• **Task prompt**
Reproduce, character for character, the entries from their opening line through the line with "From stdpp Require Import gmap.".

• **Task data**
* * * * * * *

(* ===== verification/TddWorkspace.v ===== *)
(** * Workspaces of the TDD phases

    [packages/runtime/src/tdd/workspace.ts]: the port of isolated workspaces, what
    a client may rely on, and the in-memory adapter. *)

From stdpp Require Import gmap.
From S2P Require Import Prelude Locator Json Task Policy Grant Tdd TddPatch.

(** ** The port

    An operation of a port takes the world to an answer or the message of an
    error, and to the world after it. *)

Definition port (W A : Type) : Type := W -> result string A * W.

Inductive TddWorkspacePurpose : Type :=
| ws_baseline | ws_test_authoring | ws_red_verification | ws_implementation | ws_refactor | ws_task_execution.
#[export] Instance TddWorkspacePurpose_eq_dec : EqDecision TddWorkspacePurpose.
Proof. solve_decision. Defined.

Definition purpose_text (p : TddWorkspacePurpose) : string :=
  match p with
  | ws_baseline => "baseline" | ws_test_authoring => "test_authoring" | ws_red_verification => "red_verification"
  | ws_implementation => "implementation" | ws_refactor => "refactor" | ws_task_execution => "task_execution"
  end.

Record WorkspaceHandle : Type := Handle
  { workspace_id : string; purpose : TddWorkspacePurpose; baseline_commit : string; files_digest : string }.

Class IsolatedWorkspacePort (W : Type) : Type := {
  create : string -> TddWorkspacePurpose -> port W WorkspaceHandle;
  applyFiles : WorkspaceHandle -> list PatchFile -> port W unit;
  diff : WorkspaceHandle -> port W (list PatchFile);
  reset : WorkspaceHandle -> port W unit;
  destroy : WorkspaceHandle -> port W unit }.

(** The texts of the errors thrown by the canonical writer and the grants. *)
Class ErrorTexts : Type := { canonical_text : canonical_error -> string; grant_text : tdd_error -> string }.

(** What a client relies on: which workspaces are there, that a [create] that
    returns adds the one it hands out and a [destroy] that returns takes its own
    away. Of operations that fail, only that none but [create] adds any. *)
Class WorkspaceLaws (W : Type) `{IsolatedWorkspacePort W} : Type := {
  live : W -> gset string;
  create_live : forall commit p w h w', create commit p w = (Ok h, w') -> live w' ⊆ {[workspace_id h]} ∪ live w;
  applyFiles_live : forall h files w, live (applyFiles h files w).2 ⊆ live w;
  diff_live : forall h w, live (diff h w).2 ⊆ live w;
  destroy_live : forall h w, match destroy h w with
    | (Ok _, w') => live w' ⊆ live w ∖ {[workspace_id h]}
    | (Err _, w') => live w' ⊆ live w
    end }.

(** A [create] that fails leaves no workspace. *)
Definition clean_create {W} `{WorkspaceLaws W} : Prop :=
  forall commit p w e w', create commit p w = (Err e, w') -> live w' ⊆ live w.

(** ** The in-memory adapter *)

Record MemoryWorkspaces : Type := Memory
  { counter : Z;
    workspaces : gmap string (list (string * string)) }.

Section in_memory.
Context `{Hash} `{Collation} `{ErrorTexts}.
Variables (baseline : list (string * string)) (baselineCommit : string).

Definition baselineDigest : result canonical_error string :=
  contentDigest (JArr (map (fun e => JArr [JStr e.1; JStr e.2])
    (js_sort (fun left right : string * string => localeCompare left.1 right.1) baseline))).

(** The handle is kept with the files, and nothing reads it. *)
Definition memory_create (commit : string) (p : TddWorkspacePurpose) : port MemoryWorkspaces WorkspaceHandle := fun s =>
  let count := (counter s + 1)%Z in
  let s := Memory count (workspaces s) in
  match baselineDigest, contentDigest (JStr (baselineCommit +:+ ":" +:+ purpose_text p +:+ ":" +:+ dec count)) with
  | Ok files, Ok d =>
      let handle := Handle ("workspace_" +:+ str_take 16 d) p commit files in
      (Ok handle, Memory count (<[workspace_id handle := baseline]> (workspaces s)))
  | Err e, _ | _, Err e => (Err (canonical_text e), s)
  end.

Definition with_workspace {A} (handle : WorkspaceHandle) (f : list (string * string) -> A * list (string * string)) :
    port MemoryWorkspaces A := fun s =>
  match workspaces s !! workspace_id handle with
  | None => (Err "unknown workspace", s)
  | Some files => (Ok (f files).1, Memory (counter s) (<[workspace_id handle := (f files).2]> (workspaces s)))
  end.

Definition set_file (files : list (string * string)) (file : PatchFile) : list (string * string) :=
  omap_set files (pf_path file) (pf_content file).

Definition memory_applyFiles (handle : WorkspaceHandle) (files : list PatchFile) : port MemoryWorkspaces unit :=
  with_workspace handle (fun present => ((), foldl set_file present files)).

Definition changed (files : list (string * string)) : list PatchFile :=
  omap (fun e => if decide (omap_get baseline e.1 = Some e.2) then None else Some (MkFile e.1 e.2)) files.

Definition memory_diff (handle : WorkspaceHandle) : port MemoryWorkspaces (list PatchFile) :=
  with_workspace handle (fun files =>
    (js_sort (fun left right => localeCompare (pf_path left) (pf_path right)) (changed files), files)).

Definition memory_reset (handle : WorkspaceHandle) : port MemoryWorkspaces unit :=
  with_workspace handle (fun _ => ((), baseline)).

Definition memory_destroy (handle : WorkspaceHandle) : port MemoryWorkspaces unit := fun s =>
  (Ok (), Memory (counter s) (delete (workspace_id handle) (workspaces s))).

Definition createInMemoryWorkspacePort : IsolatedWorkspacePort MemoryWorkspaces := {|
  create := memory_create;
  applyFiles := memory_applyFiles;
  diff := memory_diff;
  reset := memory_reset;
  destroy := memory_destroy |}.

(* ------------------------------------------------------------------ *)
(** ** Laws *)

Lemma with_workspace_live {A} handle (f : list (string * string) -> A * list (string * string)) s :
  dom (workspaces (with_workspace handle f s).2) ⊆ dom (workspaces s).
Proof.
  unfold with_workspace. destruct (workspaces s !! workspace_id handle) as [files|] eqn:E; cbn; [|done].
  rewrite dom_insert_lookup_L by (by rewrite E). done.
Qed.

Definition in_memory_laws : @WorkspaceLaws MemoryWorkspaces createInMemoryWorkspacePort.
Proof.
  refine (@Build_WorkspaceLaws _ createInMemoryWorkspacePort (fun s => dom (workspaces s)) _ _ _ _); cbn.
  - intros commit p w h w'. unfold memory_create.
    destruct baselineDigest as [files|e]; [|done]. destruct (contentDigest _) as [d|e]; [|done]. intros [= <- <-]. cbn. by rewrite dom_insert_L.
  - intros. apply with_workspace_live.
  - intros. apply with_workspace_live.
  - intros h w. cbn. by rewrite dom_delete_L.
Defined.

(** The last content a list of files gives to a path. *)
Fixpoint content_in (files : list PatchFile) (path : string) : option string :=
  match files with
  | [] => None
  | f :: files' => match content_in files' path with
                   | Some c => Some c
                   | None => if decide (pf_path f = path) then Some (pf_content f) else None
                   end
  end.

Lemma applied_get files : forall present path,
  omap_get (foldl set_file present files) path = match content_in files path with Some c => Some c | None => omap_get present path end.
Proof.
  induction files as [|f files IH]; intros present path; [done|]. cbn. rewrite IH. destruct (content_in files path); [done|].
  unfold set_file. rewrite omap_get_set. by case_decide.
Qed.

Lemma applied_keys files : forall present, NoDup present.*1 -> NoDup (foldl set_file present files).*1.
Proof. induction files as [|f files IH]; intros present Hn; [done|]. by apply IH, omap_set_NoDup. Qed.

Lemma elem_of_changed files f : NoDup files.*1 ->
  f ∈ changed files <-> omap_get files (pf_path f) = Some (pf_content f) /\ omap_get baseline (pf_path f) <> Some (pf_content f).
Proof.
  intros Hn. unfold changed. rewrite list_elem_of_omap. split.
  - intros ([p c] & Hin & Hf). cbn in Hf. case_decide as Hd; [done|]. injection Hf as <-. cbn. split; [by apply elem_omap_get|done].
  - intros [Hg Hb]. exists (pf_path f, pf_content f). split; [by apply omap_get_elem|]. cbn. rewrite decide_False by done. by destruct f.
Qed.

Lemma changed_NoDup files : NoDup files.*1 -> NoDup (map pf_path (changed files)).
Proof.
  induction files as [|[p c] files IH]; [constructor|]. cbn. intros [Hp Hn]%NoDup_cons. unfold changed. cbn. case_decide; [by apply IH|].
  cbn. apply NoDup_cons. split; [|by apply IH]. intros (f & Hfp & Hin)%list_elem_of_In%in_map_iff. apply list_elem_of_In in Hin.
  apply list_elem_of_omap in Hin as ([p' c'] & Hin & Hx). cbn in Hx. case_decide; [done|]. injection Hx as <-. cbn in Hfp. subst p'.
  apply Hp, list_elem_of_fmap. by exists (p, c').
Qed.

(** What a workspace answers as its changes are the files whose content is not
    the one of the baseline, each once. *)
Lemma memory_diff_exact handle s files : NoDup files.*1 -> workspaces s !! workspace_id handle = Some files ->
  exists l, memory_diff handle s = (Ok l, Memory (counter s) (workspaces s)) /\ NoDup (map pf_path l) /\
    forall f, f ∈ l <-> omap_get files (pf_path f) = Some (pf_content f) /\ omap_get baseline (pf_path f) <> Some (pf_content f).
Proof.
  intros Hn Hs. unfold memory_diff, with_workspace. rewrite Hs. cbn. rewrite insert_id by done. eexists. split; [reflexivity|]. split.
  - rewrite js_sort_Permutation. by apply changed_NoDup.
  - intros f. rewrite elem_of_js_sort. by apply elem_of_changed.
Qed.

Lemma content_in_Some l f : NoDup (map pf_path l) -> f ∈ l -> content_in l (pf_path f) = Some (pf_content f).
Proof.
  induction l as [|x l IH]; cbn; [by intros _ ?%elem_of_nil|]. intros [Hx Hn]%NoDup_cons [->|Hf]%elem_of_cons; [|by rewrite IH].
  assert (content_in l (pf_path x) = None) as ->; [|by rewrite decide_True].
  clear IH Hn. induction l as [|y l IH]; [done|]. cbn in *. rewrite IH by set_solver. rewrite decide_False; [done|]. set_solver.
Qed.

Lemma content_in_elem l path c : content_in l path = Some c -> MkFile path c ∈ l.
Proof.
  induction l as [|x l IH]; cbn; [done|]. destruct (content_in l path) as [c'|].
  - intros [= <-]. right. by apply IH.
  - case_decide as Hd; [|done]. intros [= <-]. rewrite <- Hd. destruct x. left.
Qed.

(** A workspace is reconstructed from the baseline and its changes: applied to a
    fresh workspace they are its changes again. *)
Lemma diff_reconstructs files l : NoDup baseline.*1 -> NoDup files.*1 -> (forall p, p ∈ baseline.*1 -> p ∈ files.*1) ->
  l ≡ₚ changed files -> NoDup (map pf_path l) -> changed (foldl set_file baseline l) ≡ₚ l.
Proof.
  intros Hb Hf Hsub Hl Hn. apply NoDup_Permutation.
  - eapply NoDup_fmap_1. by apply changed_NoDup, applied_keys.
  - by apply NoDup_fmap_1 in Hn.
  - intros f. rewrite (elem_of_changed _ f) by (by apply applied_keys). rewrite applied_get. split.
    + intros [Hg Hne]. destruct (content_in l (pf_path f)) as [c|] eqn:Hc; [|congruence]. injection Hg as ->.
      apply content_in_elem in Hc. by destruct f.
    + intros Hin. rewrite (content_in_Some l f) by done. split; [done|]. rewrite Hl in Hin. by apply elem_of_changed in Hin as [_ ?].
Qed.
End in_memory.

* * * * * * *

• **Solution to the problem**
(* ===== verification/TddWorkspace.v ===== *)
(** * Workspaces of the TDD phases

    [packages/runtime/src/tdd/workspace.ts]: the port of isolated workspaces, what
    a client may rely on, and the in-memory adapter. *)

From stdpp Require Import gmap.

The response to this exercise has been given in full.